Work instruction |
Every line that contains the word "blockNumber" should be copied from the records below.

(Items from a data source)
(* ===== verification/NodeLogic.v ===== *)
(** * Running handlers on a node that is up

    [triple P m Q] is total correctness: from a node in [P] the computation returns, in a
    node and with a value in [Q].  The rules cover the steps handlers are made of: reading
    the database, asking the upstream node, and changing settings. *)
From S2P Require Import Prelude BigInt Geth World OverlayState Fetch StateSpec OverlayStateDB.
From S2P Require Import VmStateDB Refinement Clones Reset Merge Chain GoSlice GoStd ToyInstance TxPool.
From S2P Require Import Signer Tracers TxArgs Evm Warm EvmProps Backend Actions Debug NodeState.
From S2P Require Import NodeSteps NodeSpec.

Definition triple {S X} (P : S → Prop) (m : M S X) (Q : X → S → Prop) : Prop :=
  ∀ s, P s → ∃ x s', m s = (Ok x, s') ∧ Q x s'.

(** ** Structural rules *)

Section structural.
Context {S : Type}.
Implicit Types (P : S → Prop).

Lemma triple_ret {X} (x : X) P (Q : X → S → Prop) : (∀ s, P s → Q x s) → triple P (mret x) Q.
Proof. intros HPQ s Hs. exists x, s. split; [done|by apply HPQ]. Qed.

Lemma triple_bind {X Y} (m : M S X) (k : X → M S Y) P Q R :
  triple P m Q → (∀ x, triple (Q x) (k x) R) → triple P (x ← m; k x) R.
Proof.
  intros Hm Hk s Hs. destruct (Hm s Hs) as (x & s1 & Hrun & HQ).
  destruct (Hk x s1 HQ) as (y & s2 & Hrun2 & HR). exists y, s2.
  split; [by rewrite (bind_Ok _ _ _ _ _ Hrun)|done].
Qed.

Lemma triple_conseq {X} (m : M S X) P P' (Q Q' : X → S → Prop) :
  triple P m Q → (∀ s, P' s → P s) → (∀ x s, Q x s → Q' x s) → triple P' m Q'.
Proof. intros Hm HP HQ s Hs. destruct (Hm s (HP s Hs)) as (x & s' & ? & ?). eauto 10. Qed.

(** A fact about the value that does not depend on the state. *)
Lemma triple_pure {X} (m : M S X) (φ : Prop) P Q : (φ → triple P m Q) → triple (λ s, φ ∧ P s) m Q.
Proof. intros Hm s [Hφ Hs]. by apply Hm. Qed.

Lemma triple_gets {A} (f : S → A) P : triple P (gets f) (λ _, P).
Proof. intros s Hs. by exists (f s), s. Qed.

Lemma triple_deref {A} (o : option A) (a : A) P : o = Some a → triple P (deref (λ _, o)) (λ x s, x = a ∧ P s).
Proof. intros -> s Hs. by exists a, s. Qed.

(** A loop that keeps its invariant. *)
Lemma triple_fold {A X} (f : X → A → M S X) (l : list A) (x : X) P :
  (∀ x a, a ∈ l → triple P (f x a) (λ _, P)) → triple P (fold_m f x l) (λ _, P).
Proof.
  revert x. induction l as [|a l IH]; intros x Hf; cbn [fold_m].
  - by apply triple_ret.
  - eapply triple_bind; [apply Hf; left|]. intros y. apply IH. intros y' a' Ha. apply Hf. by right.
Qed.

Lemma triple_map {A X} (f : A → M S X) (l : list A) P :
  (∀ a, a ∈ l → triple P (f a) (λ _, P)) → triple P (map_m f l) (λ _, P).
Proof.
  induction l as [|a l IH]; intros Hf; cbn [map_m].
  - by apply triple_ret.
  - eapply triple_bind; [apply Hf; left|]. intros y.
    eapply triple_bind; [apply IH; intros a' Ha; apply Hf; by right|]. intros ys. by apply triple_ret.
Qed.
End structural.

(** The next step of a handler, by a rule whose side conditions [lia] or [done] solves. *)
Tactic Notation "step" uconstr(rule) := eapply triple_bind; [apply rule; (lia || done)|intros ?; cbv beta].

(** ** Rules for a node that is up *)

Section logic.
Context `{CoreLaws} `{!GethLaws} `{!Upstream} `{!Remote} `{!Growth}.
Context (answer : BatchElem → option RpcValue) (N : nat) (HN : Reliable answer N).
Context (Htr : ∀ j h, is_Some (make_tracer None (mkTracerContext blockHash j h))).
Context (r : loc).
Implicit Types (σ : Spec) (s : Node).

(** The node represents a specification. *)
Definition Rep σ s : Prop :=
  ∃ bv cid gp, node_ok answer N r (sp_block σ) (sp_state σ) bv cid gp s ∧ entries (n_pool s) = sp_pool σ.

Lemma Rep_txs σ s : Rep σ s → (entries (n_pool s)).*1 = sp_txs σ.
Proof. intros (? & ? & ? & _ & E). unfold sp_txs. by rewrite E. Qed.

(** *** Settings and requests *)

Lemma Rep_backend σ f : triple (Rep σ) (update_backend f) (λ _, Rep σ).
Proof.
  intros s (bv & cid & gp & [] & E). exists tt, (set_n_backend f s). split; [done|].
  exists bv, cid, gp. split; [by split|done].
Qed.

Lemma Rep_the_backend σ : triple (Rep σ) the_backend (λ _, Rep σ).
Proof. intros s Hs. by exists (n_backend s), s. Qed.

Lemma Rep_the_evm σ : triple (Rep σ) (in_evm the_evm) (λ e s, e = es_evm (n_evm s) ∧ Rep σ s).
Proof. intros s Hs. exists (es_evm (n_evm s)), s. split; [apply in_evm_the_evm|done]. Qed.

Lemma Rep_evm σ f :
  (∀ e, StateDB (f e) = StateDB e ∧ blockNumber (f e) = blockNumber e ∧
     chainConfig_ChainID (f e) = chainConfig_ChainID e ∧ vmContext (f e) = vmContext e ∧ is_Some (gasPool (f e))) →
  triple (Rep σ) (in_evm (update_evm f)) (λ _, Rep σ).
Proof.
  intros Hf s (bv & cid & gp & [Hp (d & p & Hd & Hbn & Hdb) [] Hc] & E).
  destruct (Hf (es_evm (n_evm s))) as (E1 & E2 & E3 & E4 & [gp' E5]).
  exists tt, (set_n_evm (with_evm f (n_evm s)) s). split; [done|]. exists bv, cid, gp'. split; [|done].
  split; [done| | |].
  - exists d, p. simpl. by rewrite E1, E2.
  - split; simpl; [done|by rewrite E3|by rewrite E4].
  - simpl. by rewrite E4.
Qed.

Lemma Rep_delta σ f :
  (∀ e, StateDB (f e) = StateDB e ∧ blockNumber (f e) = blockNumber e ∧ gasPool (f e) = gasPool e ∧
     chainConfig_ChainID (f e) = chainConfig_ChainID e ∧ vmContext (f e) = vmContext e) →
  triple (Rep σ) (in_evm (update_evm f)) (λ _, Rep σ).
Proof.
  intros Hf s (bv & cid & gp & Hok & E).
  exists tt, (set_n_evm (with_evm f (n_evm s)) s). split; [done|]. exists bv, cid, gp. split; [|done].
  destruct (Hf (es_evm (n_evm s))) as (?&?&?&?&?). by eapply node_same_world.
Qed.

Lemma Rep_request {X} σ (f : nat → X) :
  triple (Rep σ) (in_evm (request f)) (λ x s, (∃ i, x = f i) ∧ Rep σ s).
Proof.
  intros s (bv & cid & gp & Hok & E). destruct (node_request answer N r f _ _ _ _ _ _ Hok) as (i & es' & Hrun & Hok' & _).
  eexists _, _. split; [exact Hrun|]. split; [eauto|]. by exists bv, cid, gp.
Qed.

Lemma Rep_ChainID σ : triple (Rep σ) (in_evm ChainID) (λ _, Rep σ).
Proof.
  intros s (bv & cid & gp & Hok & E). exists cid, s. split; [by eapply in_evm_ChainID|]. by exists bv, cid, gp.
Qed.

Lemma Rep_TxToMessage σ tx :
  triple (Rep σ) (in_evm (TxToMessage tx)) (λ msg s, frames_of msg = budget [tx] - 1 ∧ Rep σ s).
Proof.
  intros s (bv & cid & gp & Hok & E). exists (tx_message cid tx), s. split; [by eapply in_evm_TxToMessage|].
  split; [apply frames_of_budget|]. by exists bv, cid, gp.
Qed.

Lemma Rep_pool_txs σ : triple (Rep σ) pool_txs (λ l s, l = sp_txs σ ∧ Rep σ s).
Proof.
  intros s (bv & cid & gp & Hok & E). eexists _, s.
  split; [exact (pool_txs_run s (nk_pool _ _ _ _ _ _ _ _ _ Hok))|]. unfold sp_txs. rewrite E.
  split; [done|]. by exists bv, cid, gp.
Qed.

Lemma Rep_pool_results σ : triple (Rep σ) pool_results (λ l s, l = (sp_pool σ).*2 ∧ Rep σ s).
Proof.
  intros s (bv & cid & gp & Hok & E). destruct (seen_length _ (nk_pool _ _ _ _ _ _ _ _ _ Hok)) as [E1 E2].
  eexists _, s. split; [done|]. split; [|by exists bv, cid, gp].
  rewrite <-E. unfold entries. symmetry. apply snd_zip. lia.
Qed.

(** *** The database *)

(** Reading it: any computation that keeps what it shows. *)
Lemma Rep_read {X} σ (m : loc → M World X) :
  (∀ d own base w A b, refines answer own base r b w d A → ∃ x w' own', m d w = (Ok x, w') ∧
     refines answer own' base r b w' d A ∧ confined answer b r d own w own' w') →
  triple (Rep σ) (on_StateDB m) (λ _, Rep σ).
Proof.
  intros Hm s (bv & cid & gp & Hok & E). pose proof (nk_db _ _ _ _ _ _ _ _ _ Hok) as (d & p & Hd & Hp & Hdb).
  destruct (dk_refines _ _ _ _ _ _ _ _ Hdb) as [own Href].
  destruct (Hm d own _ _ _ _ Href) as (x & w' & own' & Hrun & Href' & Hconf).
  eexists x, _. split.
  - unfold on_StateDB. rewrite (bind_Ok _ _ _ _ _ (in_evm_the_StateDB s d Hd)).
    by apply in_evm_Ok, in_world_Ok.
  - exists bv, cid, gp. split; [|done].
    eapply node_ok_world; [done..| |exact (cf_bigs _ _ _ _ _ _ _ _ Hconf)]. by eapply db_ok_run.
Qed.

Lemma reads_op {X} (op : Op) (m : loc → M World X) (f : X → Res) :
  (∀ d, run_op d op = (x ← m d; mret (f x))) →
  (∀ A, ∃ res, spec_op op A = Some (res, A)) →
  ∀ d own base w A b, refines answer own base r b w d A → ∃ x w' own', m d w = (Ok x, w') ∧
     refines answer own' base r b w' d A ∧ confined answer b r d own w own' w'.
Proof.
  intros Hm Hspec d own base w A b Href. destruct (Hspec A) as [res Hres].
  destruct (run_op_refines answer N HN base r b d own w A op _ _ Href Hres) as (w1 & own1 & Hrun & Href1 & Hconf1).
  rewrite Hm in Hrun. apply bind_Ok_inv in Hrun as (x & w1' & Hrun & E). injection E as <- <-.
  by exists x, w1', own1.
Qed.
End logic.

Solution below |
  (∀ e, StateDB (f e) = StateDB e ∧ blockNumber (f e) = blockNumber e ∧
  (∀ e, StateDB (f e) = StateDB e ∧ blockNumber (f e) = blockNumber e ∧ gasPool (f e) = gasPool e ∧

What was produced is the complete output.